Does it actually matter that the file `a' is executable?
The problem seems to appear when d1 precedes d in your extended load-path.
Why is the file `a' present in a directory in the `load-path'?
Usually the directories in `load-path' just contain Lisp files.
Was the file `a' put in those directories for a good reason
or was it there by mistake?
The problem is that symbol-function definition for loaded functions
does not store the .el suffix.
This is done for a good reason -- so if the function was defined in
foo.elc.gz, you can find foo.el, foo.el.gz, or whatever is there.
I believe that an appropriate solution is to simply make
`find-library-name' search for the (".el" ".el.gz") files first in the
load-path. Only if it does not succeed look for the other suffixes.

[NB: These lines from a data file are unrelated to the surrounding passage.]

(** An entry that carries no file, or that belongs to another field, leaves
    the entry of [key] alone. *)
Lemma processEntry_other (key : string) (entry : string * FormValue) (s s' : State)
    (r : Completion unit) :
  (fst entry = key -> filesIn (snd entry) = []) ->
  processEntry env this entry s = (r, s') ->
  result s' !! key = result s !! key.
Proof.
  destruct entry as [k v]. cbn [fst snd]. intros Hk H.
  rewrite processEntry_filesIn in H.
  destruct (filesIn v) as [|f fs] eqn:E.
  - inversion H; reflexivity.
  - assert (Hne : k <> key) by (intros ->; specialize (Hk eq_refl); discriminate).
    unfold bind in H.
    destruct (processFiles env this (f :: fs) s) as [[pf|e] s1] eqn:P.
    + inversion H; subst; simpl. rewrite lookup_insert_ne by exact Hne.
      f_equal. eapply keepsResult_processLoop. exact P.
    + inversion H; subst. f_equal. eapply keepsResult_processLoop. exact P.
Qed.

Lemma processEntries_cons (e : string * FormValue) (rest : list (string * FormValue)) :
  processEntries env this (e :: rest) =
  bind (processEntry env this e) (fun _ => processEntries env this rest).
Proof. reflexivity. Qed.
Definition generateRecipeFromInput (w : World)
           (images : list string) (audioBase64 audioMimeType textPrompt : option string)
           (constraints : list string) : Traced JSValue :=
  match getApiKey w with
  | EmptyString => ([], Throw (Error "API Key missing"))
  | String _ _ =>
      let parts := buildParts images audioBase64 audioMimeType textPrompt constraints in
      let request := recipeRequest w parts in
      ([request],
       match generateContent w request with
       | Throw error => Throw error
       | Return response =>
           match response_text response with
           | Some (String c r) =>
               match JSON.parse (String c r) with
               | Some rawRecipe => Return (enrich w rawRecipe constraints)
               | None => Throw (JSON_parse_error w (String c r))
               end
           | _ => Throw (Error "No response generated")
           end
       end)
  end.

(** [response.candidates?.[0]?.content?.parts] *)
Definition firstCandidateParts (response : GenerateContentResponse)
  : option (list ResponsePart) :=
  match candidates response with
  | Some (candidate :: _) =>
      match candidate_content candidate with
      | Some content => content_parts content
      | None => None
      end
  | _ => None
  end.

(** [part.inlineData?.data], kept when truthy. *)
Definition inlinePayload (part : ResponsePart) : option string :=
  match part_inlineData part with
  | Some blob =>
      match blob_data blob with
      | Some (String c r) => Some (String c r)
      | _ => None
      end
  | None => None
  end.

(** The [for ... of] loop of [generateDishImage]. *)
Fixpoint firstInlineData (parts : list ResponsePart) : option string :=
  match parts with
  | [] => None
  | part :: rest =>
      match inlinePayload part with
      | Some data => Some data
      | None => firstInlineData rest
      end
  end.

Definition dishImageRequest (title description : string) : GenerateContentParameters :=
  mkRequest "gemini-2.5-flash-image"
    (Content [text ("A beautiful, appetizing, professional food photo of " ++ title
                    ++ ". " ++ description ++ ". Cinematic lighting, 4k.")])
    noConfig.

Definition generateDishImage (w : World) (title description : string) : Traced string :=
  match getApiKey w with
  | EmptyString => ([], Throw (Error "API Key missing"))
  | String _ _ =>
      let request := dishImageRequest title description in
      ([request],
       match generateContent w request with
       | Throw error => Throw error
       | Return response =>
           match firstInlineData
                   (match firstCandidateParts response with
                    | Some parts => parts
                    | None => []
                    end) with
           | Some data => Return data
           | None => Throw (Error "No image data found in response")
           end
       end)
  end.

Definition ttsRequest (narration : string) : GenerateContentParameters :=
  mkRequest "gemini-2.5-flash-preview-tts"
    (ContentList [[text narration]])
    (mkConfig None None None None [AUDIO] (Some "Kore")).

(** [response.candidates?.[0]?.content?.parts?.[0]?.inlineData?.data] *)
Definition audioData (response : GenerateContentResponse) : option string :=
  match firstCandidateParts response with
  | Some (part :: _) =>
      match part_inlineData part with
      | Some blob => blob_data blob
      | None => None
      end
  | _ => None
  end.

Definition generateTTS (w : World) (narration : string) : Traced string :=
  match getApiKey w with
  | EmptyString => ([], Throw (Error "API Key missing"))
  | String _ _ =>
      let request := ttsRequest narration in
      ([request],
       match generateContent w request with
       | Throw error => Throw error
       | Return response =>
           match audioData response with
           | Some (String c r) => Return (String c r)
           | _ => Throw (Error "No audio generated")
           end
       end)
  end.

End WithPlatform.

End GeminiService.

(** ** App.tsx: the state controller *)

Module App.
Import GeminiService.

Section WithPlatform.
Context {platform : JSON.Platform}.
(** C6 (as stated) fails: a response with the status 300, which is not a
    2xx status, and a manifest as its body is fetched like a 200 one; the
    result is not empty and no error is reported. *)
Lemma fetch_accepts_status_300 :
  (∃ r, http_get sample_env "manifest-300" = inr r ∧ status_code r = 300%Z)
  ∧ fetch_available_plugins sample_env "manifest-300" None (world_of fs_empty)
    = (Ret [sample_record_filled],
       mkWorld fs_empty
         [(INFO, "Fetching plugin manifest from manifest-300...");
          (INFO, "Successfully fetched 1 plugins.")] []).
Proof. split; [by eexists | by vm_compute]. Qed.

(** A manifest that is a list of objects: the fetch returns its
    well-formed records, in order, with the optional keys defaulted. *)
Lemma fetch_keeps_well_formed_objects (E : env) (url : string)
    (cb : option callback) (w : world) (r : Response)
    (objs : list (gmap string json)) :
  url ≠ "" → http_get E url = inr r →
  ¬ (400 ≤ status_code r < 600)%Z →
  r_json r = Some (JList (JObj <$> objs)) →
  ∃ w', fetch_available_plugins E url cb w
        = (Ret (JObj ∘ with_defaults <$> filter (λ m, well_formed m = true) objs), w').
Proof.
  intros Hurl Hget Hst Hjson. unfold fetch_available_plugins.
  apply String.eqb_neq in Hurl. rewrite Hurl.
  step_status w1 Hrun Hfs Hnote.
  unfold try_except, fetch_body. rewrite bind_run. unfold requests_get.
  rewrite Hget. unfold ret at 1. rewrite bind_run. unfold raise_for_status.
  assert (((400 <=? status_code r)%Z && (status_code r <? 600)%Z) = false) as ->.
  { apply andb_false_iff.
    destruct (Z.leb_spec 400 (status_code r)); [|by left].
    right. apply Z.ltb_ge. lia. }
  unfold ret at 1. rewrite bind_run. unfold response_json. rewrite Hjson.
  unfold ret at 1. rewrite bind_run.
  destruct (validate_entries_objects E objs [] w1) as (w2 & -> & _).
  step_status w3 Hrun3 Hfs3 Hnote3. by exists w3.
Qed.

(** C5, at the failing input: a manifest with one well-formed record is
    fetched as that record; the same manifest with the number 5 as a
    second entry is fetched as the empty list, with an error status: the
    entry that is no object is not skipped, it fails the whole fetch. *)
Theorem fetch_fails_on_non_object_entry :
  fetch_available_plugins sample_env "manifest" None (world_of fs_empty)
  = (Ret [sample_record_filled],
     mkWorld fs_empty
       [(INFO, "Fetching plugin manifest from manifest...");
        (INFO, "Successfully fetched 1 plugins.")] [])
  ∧ fetch_available_plugins sample_env "manifest-with-number" None
      (world_of fs_empty)
    = (Ret [],
       mkWorld fs_empty
         [(INFO, "Fetching plugin manifest from manifest-with-number...");
          (ERROR, "An unexpected error occurred while fetching plugins: "
                  +:+ "argument of type 'int' is not iterable")] []).
Proof. split; by vm_compute. Qed.

(** ** The status callback cannot steer an operation *)

Lemma fs_sim_ret {A} (a : A) : fs_sim (ret a) (ret a).
Proof. by intros w w' H. Qed.

Lemma fs_sim_raise {A} (e : exn) : fs_sim (@raise A e) (raise e).
Proof. by intros w w' H. Qed.

Lemma fs_sim_bind {A B} (m m' : M A) (k k' : A → M B) :
  fs_sim m m' → (∀ a, fs_sim (k a) (k' a)) → fs_sim (m ≫= k) (m' ≫= k').
Proof.
  intros Hm Hk w w' H. rewrite !bind_run. specialize (Hm w w' H).
  destruct (m w) as [[a|e] w1], (m' w') as [[a'|e'] w1']; destruct Hm as [Hr Hf];
    simpl in *; try done.
  - injection Hr as <-. by apply Hk.
  - by injection Hr as <-.
Qed.

Lemma fs_sim_try_except {A} (m m' : M A) (h h' : exn → M A) :
  fs_sim m m' → (∀ e, fs_sim (h e) (h' e)) →
  fs_sim (try_except m h) (try_except m' h').
Proof.
  intros Hm Hh w w' H. unfold try_except. specialize (Hm w w' H).
  destruct (m w) as [[a|e] w1], (m' w') as [[a'|e'] w1']; destruct Hm as [Hr Hf];
    simpl in *; try done.
  injection Hr as <-. by apply Hh.
Qed.

Lemma fs_sim_try_finally {A} (m m' : M A) (fin fin' : M unit) :
  fs_sim m m' → fs_sim fin fin' → fs_sim (try_finally m fin) (try_finally m' fin').
Proof.
  intros Hm Hfin w w' H. unfold try_finally. specialize (Hm w w' H).
  destruct (m w) as [r w1], (m' w') as [r' w1']. destruct Hm as [Hr Hf].
  simpl in *. specialize (Hfin w1 w1' Hf).
  destruct (fin w1) as [[[]|e] w2], (fin' w1') as [[[]|e'] w2'];
    destruct Hfin as [Hr2 Hf2]; simpl in *; try done;
    split; simpl; congruence.
Qed.

Lemma fs_sim_status (cb cb' : option callback) (msg : string) (ty : option string) :
  fs_sim (_status_update cb msg ty) (_status_update cb' msg ty).
Proof.
  intros w w' H.
  destruct (status_update_run cb msg ty w) as (w1 & -> & Hf & _).
  destruct (status_update_run cb' msg ty w') as (w1' & -> & Hf' & _).
  split; simpl; congruence.
Qed.

Lemma fs_sim_logger (lv : level) (msg : string) : fs_sim (logger lv msg) (logger lv msg).
Proof. by intros w w' H. Qed.

Lemma fs_sim_get_fs : fs_sim get_fs get_fs.
Proof. intros w w' H. split; simpl; [by rewrite H | done]. Qed.

Lemma fs_sim_lift_fs (f : node → errno + node) : fs_sim (lift_fs f) (lift_fs f).
Proof.
  intros w w' H. unfold lift_fs. rewrite H. by destruct (f (w_fs w')).
Qed.

Lemma fs_sim_lift_rmtree (p : list string) : fs_sim (lift_rmtree p) (lift_rmtree p).
Proof.
  intros w w' H. unfold lift_rmtree. rewrite H.
  by destruct (rmtree (w_fs w') p) as [fs' [e|]].
Qed.

Lemma fs_sim_for_each {A} (l : list A) (body : A → M unit) :
  (∀ x, fs_sim (body x) (body x)) → fs_sim (for_each l body) (for_each l body).
Proof.
  intros Hb. induction l as [|x l IH]; simpl; [apply fs_sim_ret |].
  apply (fs_sim_bind (body x) (body x)); [apply Hb | by intros _].
Qed.

(** Decompose a goal [fs_sim m m'] along the structure of [m]. *)
Ltac sim_step :=
  first
    [ apply fs_sim_ret | apply fs_sim_raise | apply fs_sim_status
    | apply fs_sim_logger | apply fs_sim_get_fs | apply fs_sim_lift_fs
    | apply fs_sim_lift_rmtree
    | apply fs_sim_for_each; intros ?
    | apply fs_sim_try_finally
    | apply fs_sim_try_except; [|intros ?]
    | apply fs_sim_bind; [|intros ?]
    | match goal with
      | |- fs_sim (if ?b then _ else _) _ => destruct b
      | |- fs_sim (match ?x with _ => _ end) _ => destruct x
      | |- fs_sim (let '(_, _) := ?x in _) _ => destruct x
      end ].

Ltac sim := repeat sim_step.

Lemma fs_sim_validate_entries (E : env) (entries : list json) :
  ∀ acc, fs_sim (validate_entries E entries acc) (validate_entries E entries acc).
Proof.
  induction entries as [|e entries IH]; intros acc; [apply fs_sim_ret |].
  rewrite validate_entries_cons.
  assert (Hall : ∀ ks, fs_sim (py_all_in ks e) (py_all_in ks e)).
  { induction ks as [|k ks IHk]; simpl; [apply fs_sim_ret |].
    apply fs_sim_bind; [unfold py_in; sim | intros []; [done | apply fs_sim_ret]]. }
  apply fs_sim_bind; [apply Hall |]. intros [|].
  - unfold setdefault. sim; apply IH.
  - unfold dict_get. sim; apply IH.
Qed.

Lemma fs_sim_fetch (E : env) (url : string) (cb cb' : option callback) :
  fs_sim (fetch_available_plugins E url cb) (fetch_available_plugins E url cb').
Proof.
  unfold fetch_available_plugins, fetch_body, fetch_handlers, requests_get,
    raise_for_status, response_json.
  sim; apply fs_sim_validate_entries.
Qed.

Lemma fs_sim_extractall (members : list ZipInfo) (p : list string) :
  fs_sim (extractall members p) (extractall members p).
Proof. unfold extractall, extract_member. sim. Qed.

Lemma fs_sim_install (E : env) (info : PluginInfo) (cb cb' : option callback) :
  fs_sim (install_plugin E info cb) (install_plugin E info cb').
Proof.
  unfold install_plugin, install_body, install_handlers, install_finally,
    install_conflict, download_to, requests_get, raise_for_status, ZipFile.
  sim; apply fs_sim_extractall.
Qed.

Lemma fs_sim_remove (E : env) (folder : string) (cb cb' : option callback) :
  fs_sim (remove_plugin E folder cb) (remove_plugin E folder cb').
Proof. unfold remove_plugin. sim. Qed.

Lemma fs_sim_enable (E : env) (base : string) (cb cb' : option callback) :
  fs_sim (enable_plugin E base cb) (enable_plugin E base cb').
Proof. unfold enable_plugin, try_except_OSError. sim. Qed.

Lemma fs_sim_disable (E : env) (base : string) (cb cb' : option callback) :
  fs_sim (disable_plugin E base cb) (disable_plugin E base cb').
Proof. unfold disable_plugin, try_except_OSError. sim. Qed.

That might be a good solution. I do not feel sure of it, though.
Another solution that might be more thoroughly correct is to retain
some of the info about the suffix that was actually loaded;
specifically, to figure out what suffix the source file _should_ have
had, and then load only that. This might be more thoroughly correct,
but it is also more risky. So maybe your fix is the better choice.
Does anyone else have an opinion about this?
Meanwhile, I would like to know the specifics of the real test case
you encountered. What were the REAL names, and why was the executable
file in a directory in load-path?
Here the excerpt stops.